I contend that listening is never innocent, and that opera — more than any other art form — forces us to confront that fact.
Do you hear it?
A Coda
If The Listeners ultimately unsettles us, it is because it refuses to let listening remain benign. To hear is to enter into relation; to attend is to risk obligation. Across these essays — beginning with Mahagonny and continuing here — listening has emerged not as a metaphor but as a social act with consequences. The question is never simply what is heard, but who is heard, under what conditions, and to what end.

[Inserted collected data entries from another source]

Lemma reachable_counted scope s : journal_reachable scope s → counted s.
Proof.
  intros Hr. eapply (steps_inv scope counted); [apply step_counted|exact Hr|]. done.
Qed.

(** A name that was computed once is the same in every state. *)
Lemma key_again `{Serialize T} kind (v : T) s n t u : key kind v s = (Ok n, t) → key kind v u = (Ok n, u).
Proof.
  unfold key, name. intros (d & s1 & [Hd _]%lift_ok & [Hn _]%expect_ok)%st_bind_ok.
  apply st_bind_ok. exists d, u. split; [by apply lift_ok|by apply expect_ok].
Qed.

Lemma decode_total `{Keeps T} (row : JRecord) x (v : T) :
  Record.document row = doc x v → decode row x = Ok v.
Proof.
  intros Hd. unfold decode. rewrite Hd. cbn. rewrite bool_decide_false by auto. cbn. by rewrite kept_keep.
Qed.

Lemma current_total scope s u logical n n' e :
  journal_inv scope s → counted s → in_force s logical e →
  key "executor-current" logical u = (Ok n, u) → key "executor-attempt" (Entry.key e) u = (Ok n', u) →
  current logical scope s = (Ok (Some e), s).
Proof.
  intros Hinv Hc (D & HD & Hp & (d & Hd & Ha) & Hl) Hn Hn'.
  pose proof (slot_ok _ _ _ _ _ Hn) as (_ & D' & HD' & ->). assert (D' = D) as -> by congruence.
  pose proof (slot_ok _ _ _ _ _ Hn') as (_ & d' & Hd' & ->). assert (d' = d) as -> by congruence.
  destruct (inv_attempt _ _ Hinv d (doc ENTRY e) Ha) as (x & Hx & _ & Hval).
  apply (doc_inj ENTRY ENTRY) in Hx as <-.
  unfold current. apply st_bind_ok. exists (slot "executor-current" D), s. split; [by eapply key_again|].
  destruct (get_total (slot "executor-current" D) s Hc) as (r1 & Hg1 & Hr1 & _).
  unfold pointer in Hp. rewrite Hr1 in Hp. destruct r1 as [row1|]; [|done]. injection Hp as Hp.
  apply st_bind_ok. exists (Some row1), s. split; [done|]. apply st_bind_ok. exists (Entry.key e), s.
  split; [apply lift_ok; split; [by apply decode_total|done]|].
  apply st_bind_ok. exists (slot "executor-attempt" d), s. split; [by eapply key_again|].
  destruct (get_total (slot "executor-attempt" d) s Hc) as (r2 & Hg2 & Hr2 & _).
  unfold attempt_under in Ha. rewrite Hr2 in Ha. destruct r2 as [row2|]; [|done]. injection Ha as Ha.
  apply st_bind_ok. exists (Some row2), s. split; [done|]. apply st_bind_ok. exists row2, s. split; [done|].
  apply st_bind_ok. exists e, s. split; [apply lift_ok; split; [by apply decode_total|done]|].
  apply st_bind_ok. exists tt, s. split; [by apply lift_ok|].
  apply st_bind_ok. exists tt, s. split; [|done]. apply guard_not_ok. split; [|done].
  rewrite !bool_decide_false by auto. done.
Qed.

That question will next be taken up from an institutional vantage point. In a forthcoming conversation with Michael Egel, General and Artistic Director of Des Moines Metro Opera, I will turn to the staggering opportunity — and risk — involved in placing new operas at the center of an American company’s artistic identity. Des Moines Metro Opera has been a crucial site for such work, including the premiere of Kristin Kuster’s and librettist Mark Campbell’s A Thousand Acres, a work based on the Jane Smiley novel that figures prominently in my forthcoming book Childhood and the Operatic Imaginary since 1900 (in a chapter by Colleen Renihan). That discussion will serve as a hinge: from questions of listening and authority, toward questions of responsibility, stewardship, and the ethics of making space for new voices on the operatic stage.
From there, this inquiry will widen into a multi-part series devoted to children’s opera. Works written for or about children ask us to confront listening at its most ethically charged: listening across asymmetries of power, age, pedagogy, and care, where attention can nurture, but also discipline, shape, and control. If The Listeners exposes how easily listening becomes belief and obedience, children’s opera presses the question further: when does listening become responsibility, and how does opera reckon with that burden without disguising it?
That problem, too, is one opera has never fully resolved — and it is where After the Premiere will now turn.